Si, tenes derecho a hablar pero no a decir cualquier cosa. La desubicación parte desde el momento en que la gente –si, la gente. Soy de los que critican a la gente, sin tenerle miedo a lo inimputable que puedan ser como grupo o como masa-, cree que se puede hablar de todo sin necesidad de estudiar, de capacitarse. Es lo que llamo desde hace rato, el “orgullo del mediocre”. Por una fuerte discusión con un tipo en una sala de kinesiología por la represión del Borda (“ves que fueron a provocar? Quien defiende a los policías?”), la secretaria del consultorio me dijo “Si sabés que es un bodoque, ¿por qué se la seguís peleando?”. Le respondí que “justamente por eso se la sigo peleando, porque es un bodoque”. Si no se discute y se acepta todo, se nivela para abajo. Ya lo había escrito el maestro Enrique Santos Discepolo, con esa sabia ironía que lo caracterizaba, “¡Hoy resulta que es lo mismo ser derecho que traidor!/¡Ignorante, sabio o chorro, generoso o estafador!/¡Todo es igual!/¡Nada es mejor!/¡Lo mismo un burro que un gran profesor!”. Porque si uno se calla, implica que “los inmorales nos han igualao”. Brecht decía que hay que examinar “lo habitual. No acepten sin discusión las costumbres heredadas. Ante los hechos cotidianos, por favor, no digan: ‘Es natural’. En una época de confusión organizada, de desorden decretado, de arbitrariedad planificada y de humanidad deshumanizada… Nunca digan: ‘Es natural’, para que todo pueda ser cambiado.”.

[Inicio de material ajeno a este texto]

(** C1, as amended.  The experience-match component is the two-regime
    piecewise function of (have, need), computed in binary64: 1.0 when
    [need = 0]; 1.0 when [have >= need];
    [max(0.7, 1.0 - (need - have) / (tolerance + 1) * 0.3)] when
    [need - tolerance <= have < need], where the division raises nothing;
    otherwise [max(0.0, have / need * 0.7)] for a positive [need], where
    the division raises nothing for [have >= 0], and 0.0 for a negative
    [need].  The default tolerance is 2, and with it and [need = 5]:
    [have = 5] gives 1.0, [have = 4] and [have = 3] give the floats 0.9 and
    0.8, which lie in [0.7, 1.0), [have = 2] gives
    5044031582654955 / 2^54, the float next below 0.28, printed
    0.27999999999999997, and [have = 0] gives 0.0. *)
Theorem experience_match_piecewise (cfg : ResumeScorer.Config) (have need : Z) :
  let tolerance := default 2%Z (ResumeScorer.cfg_experience_tolerance cfg) in
  let result := ResumeScorerBinary64._calculate_experience_match cfg have need in
  let at5 := ResumeScorerBinary64._calculate_experience_match
               ResumeScorer.default_config in
  (need = 0%Z → result = Some one) ∧
  (need ≠ 0%Z → (need ≤ have)%Z → result = Some one) ∧
  (need ≠ 0%Z → (need - tolerance ≤ have < need)%Z →
     true_div (need - have) (tolerance + 1)
       = Some (nearest (need - have) (tolerance + 1)) ∧
     result = Some (py_max (lit 7 10)
                      (sub one (mul (nearest (need - have) (tolerance + 1))
                                    (lit 3 10))))) ∧
  ((0 < need)%Z → (have < need - tolerance)%Z → (have < need)%Z →
     result = (ratio ← true_div have need;
               Some (py_max zero (mul ratio (lit 7 10)))) ∧
     ((0 ≤ have)%Z → true_div have need = Some (nearest have need))) ∧
  ((need < 0)%Z → (have < need - tolerance)%Z → (have < need)%Z →
     result = Some zero) ∧
  default 2%Z (ResumeScorer.cfg_experience_tolerance ResumeScorer.default_config)
    = 2%Z ∧
  at5 5%Z 5%Z = Some one ∧
  at5 4%Z 5%Z = Some (lit 9 10) ∧
  at5 3%Z 5%Z = Some (lit 8 10) ∧
  (leb (lit 7 10) (lit 9 10) = true ∧ ltb (lit 9 10) one = true) ∧
  (leb (lit 7 10) (lit 8 10) = true ∧ ltb (lit 8 10) one = true) ∧
  at5 2%Z 5%Z = Some (S754_finite false 5044031582654955 (-54)) ∧
  (at5 2%Z 5%Z ≫= value) = Some (5044031582654955 # 18014398509481984)%Q ∧
  at5 0%Z 5%Z = Some zero.
Proof.
  intros tolerance result at5.
  split; [|split; [|split; [|split; [|split]]]].
  - intros ->. reflexivity.
  - intros Hne Hle. unfold result, ResumeScorerBinary64._calculate_experience_match.
    destruct (Z.eqb_spec need 0); [done|].
    rewrite Z.geb_leb. destruct (Z.leb_spec need have); [done|lia].
  - intros Hne [Hlo Hhi].
    assert (Hd : true_div (need - have) (tolerance + 1)
                 = Some (nearest (need - have) (tolerance + 1))).
    { apply true_div_defined; lia. }
    split; [exact Hd|].
    unfold result, ResumeScorerBinary64._calculate_experience_match. fold tolerance.
    destruct (Z.eqb_spec need 0); [done|].
    rewrite !Z.geb_leb. destruct (Z.leb_spec need have); [lia|].
    destruct (Z.leb_spec (need - tolerance) have); [|lia].
    by rewrite Hd.
  - intros Hpos Hlo Hhi. split.
    + unfold result, ResumeScorerBinary64._calculate_experience_match. fold tolerance.
      destruct (Z.eqb_spec need 0); [lia|].
      rewrite !Z.geb_leb. destruct (Z.leb_spec need have); [lia|].
      destruct (Z.leb_spec (need - tolerance) have); [lia|].
      destruct (Z.gtb_spec need 0); [done|lia].
    + intros Hh. apply true_div_defined; lia.
  - intros Hneg Hlo Hhi.
    unfold result, ResumeScorerBinary64._calculate_experience_match. fold tolerance.
    destruct (Z.eqb_spec need 0); [lia|].
    rewrite !Z.geb_leb. destruct (Z.leb_spec need have); [lia|].
    destruct (Z.leb_spec (need - tolerance) have); [lia|].
    destruct (Z.gtb_spec need 0); [lia|]. reflexivity.
  - repeat split; by vm_compute.
Qed.

Lemma experience_match_piecewise_witness :
  ResumeScorerBinary64._calculate_experience_match ResumeScorer.default_config 4 5
    = Some (py_max (lit 7 10) (sub one (mul (nearest 1 3) (lit 3 10)))) ∧
  ResumeScorerBinary64._calculate_experience_match ResumeScorer.default_config 2 5
    = Some (py_max zero (mul (nearest 2 5) (lit 7 10))) ∧
  ResumeScorerBinary64._calculate_experience_match ResumeScorer.default_config (-7) (-2)
    = Some zero.
Proof.
  destruct (experience_match_piecewise ResumeScorer.default_config 4 5)
    as (_ & _ & H3 & _).
  destruct (experience_match_piecewise ResumeScorer.default_config 2 5)
    as (_ & _ & _ & H4 & _).
  destruct (experience_match_piecewise ResumeScorer.default_config (-7) (-2))
    as (_ & _ & _ & _ & H5 & _).
  split; [apply H3; [done|simpl; lia]|]. split.
  - destruct H4 as [H4 H4']; [lia|simpl; lia|lia|].
    rewrite H4, H4' by lia. reflexivity.
  - apply H5; simpl; lia.
Defined.

(** C1, the counterexample.  With the default tolerance, [have = 2] and
    [need = 5] the code returns [2 / 5 * 0.7] as binary64 computes it,
    which is not the float 0.28 and whose exact value is not 28/100.  For
    [have = -10] and [need = -5] the formula [max(0.0, have / need * 0.7)]
    of the claim gives 1.4 where the code, which takes the ratio to be 0
    when [need] is not positive, returns 0.0. *)
Lemma experience_match_claim_fails :
  let at2 := ResumeScorerBinary64._calculate_experience_match
               ResumeScorer.default_config 2 5 in
  at2 ≠ Some (lit 28 100) ∧
  (at2 ≫= value) ≠ Some (28 # 100)%Q ∧
  (∀ q, at2 ≫= value = Some q → ¬ (q == 28 # 100)%Q) ∧
  ResumeScorerBinary64._calculate_experience_match ResumeScorer.default_config (-10) (-5)
    = Some zero ∧
  py_max zero (mul (nearest (-10) (-5)) (lit 7 10)) = lit 14 10 ∧
  lit 14 10 ≠ zero.
Proof.
  intros at2. repeat split; try (by vm_compute).
  intros q Hq. vm_compute in Hq. injection Hq as <-. by vm_compute.
Qed.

Es más que común mirar la paja en el ojo ajeno. Con eso, no se avanza, no se crece. No hay nada peor que seguir ciegamente a una situación porque me hace sentir conforme con lo que pienso, independientemente de si es buena o no. La cantidad de bobadas que se escucharon con el tema de Máxima Zorraquieta, apoyando a una reina consorte que renunció a la nacionalidad argentina y a cualquier derecho sobre los hijos, por ser miembro de la nobleza, roza el patetismo. Más aún, cuando la grasada omite que el padre de Máxima fue cómplice de la Dictadura y se cree la enésima tontería de Catalina Dlugi que lo mostraba como un “viejito que se tomaba el colectivo”, haciendo de esto una nota de color. La sensiblería de la situación, digna de una chusma de barrio, no se condice con la que debería tenerse para situaciones más reales y próximas a los domicilios. No se logra un status de “sensibilidad” por Máxima y toda su fantochada, cuando hay millones de cosas más importantes por las cuales ocuparse.

Por este tipo de cosas, me enojo, discuto y me preocupo. Porque, si hay algo que me ha quedado grabado en la cabeza, fue eso que dijo -creo- Martin Luther King, “No me preocupa tanto lo que los hombres malos hacen sino lo que los buenos hombres dejan de hacer”. Por eso, el “no te metas”, el “yo? Argentino?” y demás frases, conmigo no van. Aunque me tenga que pelear con media Capital.